*** Opening EXTRACTED MATERIAL ***

(* ===== verification/File.v ===== *)
(** Open files (file.c, pipealloc of pipe.c) and the file system calls
    (sysfile.c).

    The state is the file system of Fs.v, the system-wide table of open files,
    the descriptor tables of all processes, the calling process, and the number
    of file system operations in progress ([begin_op] without its [end_op]).
    Pipes are behind an interface; Pipe.v models them. *)

From S2P Require Import Prelude Bio CString Fs Syscall.

(** ** Data *)

Definition NFILE : nat := 100.
Definition NOFILE : nat := 16.

Inductive ftype := FD_NONE | FD_PIPE | FD_INODE.

#[global] Instance ftype_eq_dec : EqDecision ftype.
Proof. solve_decision. Defined.

Record file := File {
  f_type : ftype; f_ref : Z; f_readable : bool; f_writable : bool; f_pipe : Z; f_ip : nat; f_off : Z }.

Definition file0 : file := File FD_NONE 0 false false 0 0 0.
#[global] Instance file_inhabited : Inhabited file := populate file0.

Definition set_fref v (f : file) := File (f_type f) v (f_readable f) (f_writable f) (f_pipe f) (f_ip f) (f_off f).
Definition set_ftype v (f : file) := File v (f_ref f) (f_readable f) (f_writable f) (f_pipe f) (f_ip f) (f_off f).
Definition set_off v (f : file) := File (f_type f) (f_ref f) (f_readable f) (f_writable f) (f_pipe f) (f_ip f) v.

(** Pipes by address: a new one (0 when memory is out), and pipe.c. *)
Class Pipes (P : Type) := {
  pipe_new : kern P Z;
  pipeclose : Z -> bool -> kern P unit;
  piperead : Z -> Z -> kern P (Z * list Z);
  pipewrite : Z -> list Z -> Z -> kern P Z;
}.

Record kfs (P : Type) := Kfs {
  kfs_fs : fs; ftable : list file; ofiles : list (list (option nat)); cur : nat; up : uproc; ops : Z; pipes : P }.
Arguments Kfs {P}.
Arguments kfs_fs {P}.
Arguments ftable {P}.
Arguments ofiles {P}.
Arguments cur {P}.
Arguments up {P}.
Arguments ops {P}.
Arguments pipes {P}.

Section file.
Context {P : Type} `{Pipes P} `{Devsw}.

Definition fsop {A} (m : kern fs A) : kern (kfs P) A :=
  zoom kfs_fs (fun x s => Kfs x (ftable s) (ofiles s) (cur s) (up s) (ops s) (pipes s)) m.
Definition pipeop {A} (m : kern P A) : kern (kfs P) A :=
  zoom pipes (fun x s => Kfs (kfs_fs s) (ftable s) (ofiles s) (cur s) (up s) (ops s) x) m.
Definition set_ftable (f : list file -> list file) : kern (kfs P) unit :=
  modify (fun s => Kfs (kfs_fs s) (f (ftable s)) (ofiles s) (cur s) (up s) (ops s) (pipes s)).
Definition setf (i : nat) (g : file -> file) : kern (kfs P) unit := set_ftable (alter g i).
Definition getf (i : nat) : kern (kfs P) file := gets (fun s => ftable s !!! i).
Definition add_ops (n : Z) : kern (kfs P) unit :=
  modify (fun s => Kfs (kfs_fs s) (ftable s) (ofiles s) (cur s) (up s) (ops s + n) (pipes s)).
Definition begin_op : kern (kfs P) unit := add_ops 1.
Definition end_op : kern (kfs P) unit := add_ops (-1).

(** [myproc()->ofile]. *)
Definition ofile (s : kfs P) : list (option nat) := ofiles s !!! cur s.
Definition set_fd (fd : nat) (v : option nat) : kern (kfs P) unit :=
  modify (fun s => Kfs (kfs_fs s) (ftable s) (alter (insert fd v) (cur s) (ofiles s)) (cur s) (up s) (ops s) (pipes s)).
Definition set_umem (m : Z -> Z) : kern (kfs P) unit :=
  modify (fun s => Kfs (kfs_fs s) (ftable s) (ofiles s) (cur s) (set_mem m (up s)) (ops s) (pipes s)).

(** ** file.c *)

Fixpoint find_file (l : list file) (i : nat) : option nat :=
  match l with
  | [] => None
  | f :: l => if f_ref f =? 0 then Some i else find_file l (S i)
  end.

Definition filealloc : kern (kfs P) (option nat) :=
  l ← gets ftable;
  match find_file l 0 with
  | Some i => setf i (set_fref 1) ;; mret (Some i)
  | None => mret None
  end.

Definition filedup (i : nat) : kern (kfs P) nat :=
  f ← getf i;
  if f_ref f <? 1 then panic "filedup"
  else setf i (set_fref (i32 (f_ref f + 1))) ;; mret i.

Definition fileclose (i : nat) : kern (kfs P) unit :=
  f ← getf i;
  if f_ref f <? 1 then panic "fileclose"
  else if 0 <? f_ref f - 1 then setf i (set_fref (f_ref f - 1))
  else
    setf i (fun f => set_ftype FD_NONE (set_fref 0 f)) ;;
    match f_type f with
    | FD_PIPE => pipeop (pipeclose (f_pipe f) (f_writable f))
    | FD_INODE => begin_op ;; fsop (iput (f_ip f)) ;; end_op
    | FD_NONE => mret ()
    end.

Definition filestat (i : nat) : kern (kfs P) (option stat) :=
  f ← getf i;
  match f_type f with
  | FD_INODE =>
      fsop (ilock (f_ip f)) ;;
      st ← fsop (stati (f_ip f));
      fsop (iunlock (f_ip f)) ;;
      mret (Some st)
  | _ => mret None
  end.

(** The return value and the bytes stored at [addr]. *)
Definition fileread (i : nat) (n : Z) : kern (kfs P) (Z * list Z) :=
  f ← getf i;
  if negb (f_readable f) then mret (-1, [])
  else
    match f_type f with
    | FD_PIPE => pipeop (piperead (f_pipe f) n)
    | FD_INODE =>
        fsop (ilock (f_ip f)) ;;
        f ← getf i;
        rl ← fsop (readi (f_ip f) (f_off f) n);
        (if 0 <? rl.1 then setf i (set_off (u32 (f_off f + rl.1))) else mret ()) ;;
        fsop (iunlock (f_ip f)) ;;
        mret rl
    | FD_NONE => panic "fileread"
    end.

(** A few blocks at a time. *)
Definition write_max : Z := (MAXOPBLOCKS - 1 - 1 - 2) / 2 * 512.

Fixpoint filewrite_loop (fuel : nat) (i : nat) (addr : list Z) (n k : Z) : kern (kfs P) Z :=
  match fuel with
  | O => fun _ => Fuel
  | S fuel =>
      if k <? n then
        let n1 := Z.min (n - k) write_max in
        begin_op ;;
        f ← getf i;
        fsop (ilock (f_ip f)) ;;
        f ← getf i;
        r ← fsop (writei (f_ip f) (drop (Z.to_nat k) addr) (f_off f) n1);
        (if 0 <? r then setf i (set_off (u32 (f_off f + r))) else mret ()) ;;
        fsop (iunlock (f_ip f)) ;;
        end_op ;;
        if r <? 0 then mret k
        else if negb (r =? n1) then panic "short filewrite"
        else filewrite_loop fuel i addr n (k + r)
      else mret k
  end.

(** Every iteration but the last writes [write_max] bytes. *)
Definition filewrite (i : nat) (addr : list Z) (n : Z) : kern (kfs P) Z :=
  f ← getf i;
  if negb (f_writable f) then mret (-1)
  else
    match f_type f with
    | FD_PIPE => pipeop (pipewrite (f_pipe f) addr n)
    | FD_INODE =>
        k ← filewrite_loop (Z.to_nat (n / write_max + 2)) i addr n 0;
        mret (if k =? n then n else -1)
    | FD_NONE => panic "filewrite"
    end.

(** ** pipealloc *)

Definition pipe_end (pi : Z) (w : bool) (f : file) : file :=
  File FD_PIPE (f_ref f) (negb w) w pi (f_ip f) (f_off f).

Definition pipealloc : kern (kfs P) (option (nat * nat)) :=
  f0 ← filealloc;
  match f0 with
  | None => mret None
  | Some f0 =>
      f1 ← filealloc;
      match f1 with
      | None => fileclose f0 ;; mret None
      | Some f1 =>
          p ← pipeop pipe_new;
          if p =? 0 then fileclose f0 ;; fileclose f1 ;; mret None
          else
            setf f0 (pipe_end p false) ;;
            setf f1 (pipe_end p true) ;;
            mret (Some (f0, f1))
      end
  end.

(** ** sysfile.c: descriptors *)

Definition argfd (n : Z) : kern (kfs P) (option (nat * nat)) :=
  s ← gets id;
  mret (match argint (up s) n with
        | None => None
        | Some fd =>
            if (fd <? 0) || (Z.of_nat NOFILE <=? fd) then None
            else match ofile s !!! Z.to_nat fd with
                 | None => None
                 | Some f => Some (Z.to_nat fd, f)
                 end
        end).

Fixpoint find_fd (l : list (option nat)) (fd : nat) : option nat :=
  match l with
  | [] => None
  | None :: _ => Some fd
  | Some _ :: l => find_fd l (S fd)
  end.

Definition fdalloc (f : nat) : kern (kfs P) (option nat) :=
  l ← gets ofile;
  match find_fd l 0 with
  | Some fd => set_fd fd (Some f) ;; mret (Some fd)
  | None => mret None
  end.

Definition sys_dup : kern (kfs P) Z :=
  a ← argfd 0;
  match a with
  | None => mret (-1)
  | Some (_, f) =>
      fd ← fdalloc f;
      match fd with
      | None => mret (-1)
      | Some fd => filedup f ;; mret (Z.of_nat fd)
      end
  end.

(** The buffer argument of a read or write. *)
Definition io_args : kern (kfs P) (option (nat * Z * Z)) :=
  a ← argfd 0;
  u ← gets up;
  mret (match a, argint u 2 with
        | Some (_, f), Some n => match argptr u 1 n with Some p => Some (f, p, n) | None => None end
        | _, _ => None
        end).

Definition store_bytes (p : Z) (l : list Z) : kern (kfs P) unit :=
  s ← gets id;
  set_umem (fun a => match l !! Z.to_nat (a - p) with
                     | Some b => if p <=? a then b else u_mem (up s) a
                     | None => u_mem (up s) a
                     end).

Definition sys_read : kern (kfs P) Z :=
  a ← io_args;
  match a with
  | None => mret (-1)
  | Some (f, p, n) => rl ← fileread f n; store_bytes p rl.2 ;; mret rl.1
  end.

Definition sys_write : kern (kfs P) Z :=
  a ← io_args;
  match a with
  | None => mret (-1)
  | Some (f, p, n) =>
      s ← gets id;
      filewrite f ((fun i => u_mem (up s) (p + Z.of_nat i)) <$> seq 0 (Z.to_nat n)) n
  end.

Definition sys_close : kern (kfs P) Z :=
  a ← argfd 0;
  match a with
  | None => mret (-1)
  | Some (fd, f) => set_fd fd None ;; fileclose f ;; mret 0
  end.

(** Store a [struct stat] field by field; its padding stays as it was. *)
Definition store_stat (p : Z) (st : stat) : kern (kfs P) unit :=
  store_bytes p (half_bytes (st_type st)) ;;
  store_bytes (p + 4) (Bio.word_bytes (u32 (st_dev st))) ;;
  store_bytes (p + 8) (Bio.word_bytes (st_ino st)) ;;
  store_bytes (p + 12) (half_bytes (st_nlink st)) ;;
  store_bytes (p + 16) (Bio.word_bytes (st_size st)).

Definition sys_fstat : kern (kfs P) Z :=
  a ← argfd 0;
  u ← gets up;
  match a, argptr u 1 20 with
  | Some (_, f), Some p =>
      r ← filestat f;
      match r with
      | Some st => store_stat p st ;; mret 0
      | None => mret (-1)
      end
  | _, _ => mret (-1)
  end.

Definition sys_pipe : kern (kfs P) Z :=
  u ← gets up;
  match argptr u 0 8 with
  | None => mret (-1)
  | Some p =>
      r ← pipealloc;
      match r with
      | None => mret (-1)
      | Some (rf, wf) =>
          fd0 ← fdalloc rf;
          match fd0 with
          | None => fileclose rf ;; fileclose wf ;; mret (-1)
          | Some fd0 =>
              fd1 ← fdalloc wf;
              match fd1 with
              | None => set_fd fd0 None ;; fileclose rf ;; fileclose wf ;; mret (-1)
              | Some fd1 =>
                  store_bytes p (Bio.word_bytes (Z.of_nat fd0) ++ Bio.word_bytes (Z.of_nat fd1)) ;;
                  mret 0
              end
          end
      end
  end.

(** ** Descriptors across fork and exit (the loops of proc.c) *)

Definition set_child_fd (c fd : nat) (v : option nat) : kern (kfs P) unit :=
  modify (fun s => Kfs (kfs_fs s) (ftable s) (alter (insert fd v) c (ofiles s)) (cur s) (up s) (ops s) (pipes s)).

(** [fork]: the [n] descriptors from [i] are shared with the child [c]. *)
Fixpoint fork_fds (n i : nat) (c : nat) : kern (kfs P) unit :=
  match n with
  | O => mret ()
  | S n =>
      l ← gets ofile;
      match l !!! i with
      | Some f => f ← filedup f; set_child_fd c i (Some f)
      | None => mret ()
      end ;;
      fork_fds n (S i) c
  end.

(** [exit]: the [n] descriptors from [fd] are closed. *)
Fixpoint exit_fds (n fd : nat) : kern (kfs P) unit :=
  match n with
  | O => mret ()
  | S n =>
      l ← gets ofile;
      match l !!! fd with
      | Some f => fileclose f ;; set_fd fd None
      | None => mret ()
      end ;;
      exit_fds n (S fd)
  end.

End file.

*** Closing EXTRACTED MATERIAL ***

## WHAT IS NEEDED
From the entries, report every line in which the string "modify" occurs.

## RESPONSE AREA
  modify (fun s => Kfs (kfs_fs s) (f (ftable s)) (ofiles s) (cur s) (up s) (ops s) (pipes s)).
  modify (fun s => Kfs (kfs_fs s) (ftable s) (ofiles s) (cur s) (up s) (ops s + n) (pipes s)).
  modify (fun s => Kfs (kfs_fs s) (ftable s) (alter (insert fd v) (cur s) (ofiles s)) (cur s) (up s) (ops s) (pipes s)).
  modify (fun s => Kfs (kfs_fs s) (ftable s) (ofiles s) (cur s) (set_mem m (up s)) (ops s) (pipes s)).
  modify (fun s => Kfs (kfs_fs s) (ftable s) (alter (insert fd v) c (ofiles s)) (cur s) (up s) (ops s) (pipes s)).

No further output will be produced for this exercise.